Hasta la muerte del comandante Chávez, la prensa en general, y los periódicos impresos en particular estuvieron en permanente degradación, afectados por este y por los anteriores factores mencionados. Conscientes de la situación que se avecinaba, varios grandes grupos editores optaron por vender sus empresas, como una manera de sacarles el último provecho y deshacerse de ellas antes de que entrasen en bancarrota. Lo hicieron como hacen estas cosas los capitalistas, sin miramientos ni resquemores. Varias de las operaciones realizadas fueron totalmente opacas con respecto al lado del comprador y aún lo son, a pesar de que han transcurrido varios años. En todo caso, quienes compraron esos «carros usados» han empezado a encontrar sus daños ocultos, pues los tomó por asalto la triple crisis de los medios impresos.

 

El Nacional no estuvo entre los medios comprados por misteriosos capitalistas. Por ello, sus dueños y directivos se presentan a sí mismos como un bastión de la resistencia contra un gobierno al que tachan de dictadura. Por eso se atreven a afirmar que dejan de circular como medio impreso debido a la persecución de un autócrata.
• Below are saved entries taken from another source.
Lemma length_repeat (c : ascii) (n : nat) :
  String.length (repeat_char c n) = n.
Proof. induction n as [|n IH]; simpl; [reflexivity | now rewrite IH]. Qed.

(** *** Splitting at the last occurrence *)

Lemma rsplit_eq (s : string) : s = fst (rsplit x s) ++ snd (rsplit x s).
Proof.
  induction s as [|c s IH]; simpl; [reflexivity|].
  destruct (rsplit x s) as [[|d0 d] f]; simpl in *.
  - destruct (is_char x c); simpl; now rewrite <- IH.
  - now rewrite <- IH.
Qed.

Lemma rsplit_free (s : string) :
  contains x s = false -> rsplit x s = ("", s).
Proof.
  induction s as [|c s IH]; simpl; [reflexivity|].
  intros H. apply orb_false_elim in H as [Hc H].
  now rewrite (IH H), Hc.
Qed.

Lemma rsplit_snd_free (s : string) : contains x (snd (rsplit x s)) = false.
Proof.
  induction s as [|c s IH]; simpl; [reflexivity|].
  destruct (rsplit x s) as [[|d0 d] f]; simpl in *; [|exact IH].
  destruct (is_char x c) eqn:E; simpl; [exact IH | now rewrite E].
Qed.

Lemma rsplit_append_free (s g : string) :
  contains x g = false ->
  rsplit x (s ++ g) = (fst (rsplit x s), snd (rsplit x s) ++ g).
Proof.
  intros Hg. induction s as [|c s IH]; simpl.
  - now apply rsplit_free.
  - rewrite IH. destruct (rsplit x s) as [[|d0 d] f]; simpl;
      [destruct (is_char x c)|]; reflexivity.
Qed.

Lemma rsplit_at_last (s g : string) :
  contains x g = false ->
  rsplit x (s ++ String x g) = (s ++ String x "", g).
Proof.
  intros Hg. induction s as [|c s IH]; simpl.
  - now rewrite (rsplit_free g Hg), is_char_refl.
  - rewrite IH. now destruct s.
Qed.

(** *** Stripping a suffix *)

Lemma rstrip_snoc (s : string) (c : ascii) :
  rstrip p (s ++ String c "") =
  if p c then rstrip p s else s ++ String c "".
Proof.
  induction s as [|h s IH]; simpl.
  - now destruct (p c).
  - rewrite IH. destruct (p c); [reflexivity|]. now destruct s.
Qed.

Lemma rstrip_kept_char (c : ascii) (s : string) :
  p c = false -> rstrip p (String c s) <> "".
Proof. intros H. simpl. destruct (rstrip p s); [rewrite H|]; discriminate. Qed.

Lemma rstrip_append_keep (a b : string) :
  rstrip p b <> "" -> rstrip p (a ++ b) = a ++ rstrip p b.
Proof.
  intros H. induction a as [|h a IH]; simpl; [reflexivity|].
  rewrite IH. destruct a; simpl; [now destruct (rstrip p b)|reflexivity].
Qed.

Lemma rstrip_length (s : string) :
  String.length (rstrip p s) <= String.length s.
Proof.
  induction s as [|c s IH]; simpl; [lia|].
  destruct (rstrip p s); [destruct (p c)|]; simpl in *; lia.
Qed.

End Strings.

(** ** Pathnames *)

Section Paths.

Lemma remove_last_snoc (s : string) (c : ascii) :
  remove_last (s ++ String c "") = s.
Proof.
  induction s as [|h s IH]; simpl; [reflexivity|].
  rewrite IH. now destruct s.
Qed.

Lemma has_filename_snoc (s : string) (c : ascii) :
  fs.has_filename (s ++ String c "") = negb (is_char fs.sep c).
Proof.
  unfold fs.has_filename, fs.filename.
  destruct (is_char fs.sep c) eqn:E.
  - apply Ascii.eqb_eq in E. subst c.
    now rewrite rsplit_at_last.
  - rewrite rsplit_append_free by (simpl; now rewrite E). simpl.
    now destruct (snd (rsplit fs.sep s)).
Qed.

Lemma has_filename_rstrip (p : string) :
  fs.has_filename p = true -> rstrip (is_char fs.sep) p = p.
Proof.
  destruct (snoc_view p) as [-> | (s & c & ->)]; [discriminate|].
  rewrite has_filename_snoc, rstrip_snoc.
  now destruct (is_char fs.sep c).
Qed.

Lemma relative_of_free (f : string) :
  contains fs.sep f = false -> fs.is_absolute f = false.
Proof.
  destruct f as [|c f]; simpl; [reflexivity|].
  intros H. now apply orb_false_elim in H as [-> _].
Qed.

(** A relative right operand is written after the left one and its
    separator. *)
Lemma append_relative (p q : string) :
  fs.is_absolute q = false -> fs.append p q = with_separator p ++ q.
Proof.
  intros H. unfold fs.append, with_separator. rewrite H.
  destruct (fs.has_filename p); [|reflexivity].
  now rewrite append_assoc.
Qed.

Lemma rsplit_with_separator (p f : string) :
  contains fs.sep f = false ->
  rsplit fs.sep (with_separator p ++ f) = (with_separator p, f).
Proof.
  intros Hf. unfold with_separator.
  destruct (fs.has_filename p) eqn:E.
  - rewrite append_assoc. simpl. now rewrite rsplit_at_last.
  - rewrite rsplit_append_free by exact Hf.
    unfold fs.has_filename, fs.filename in E.
    apply negb_false_iff, String.eqb_eq in E.
    pose proof (rsplit_eq fs.sep p) as Hp.
    rewrite E, append_nil_r in Hp. now rewrite E, <- Hp.
Qed.

Lemma has_relative_path_append (a : string) (c : ascii) (f : string) :
  is_char fs.sep c = false -> fs.has_relative_path (a ++ String c f) = true.
Proof.
  intros Hc. unfold fs.has_relative_path.
  rewrite rstrip_append_keep by now apply rstrip_kept_char.
  apply negb_true_iff, String.eqb_neq. intros H.
  destruct a; simpl in H; [|discriminate].
  now apply (rstrip_kept_char (is_char fs.sep) c f Hc).
Qed.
Eso forma parte de la polémica política. Ojalá que quienes creen en esa tesis a rajatabla le dediquen un poco de tiempo a investigar y reflexionar y se pregunten hasta qué punto es esa la verdadera causa y hasta qué punto influyen un modelo de negocios fracasado; un modo de hacer periodismo que se cae a pedazos; y ese distorsionado rol de partido político que la prensa tradicional venezolana asumió hace casi veinte años.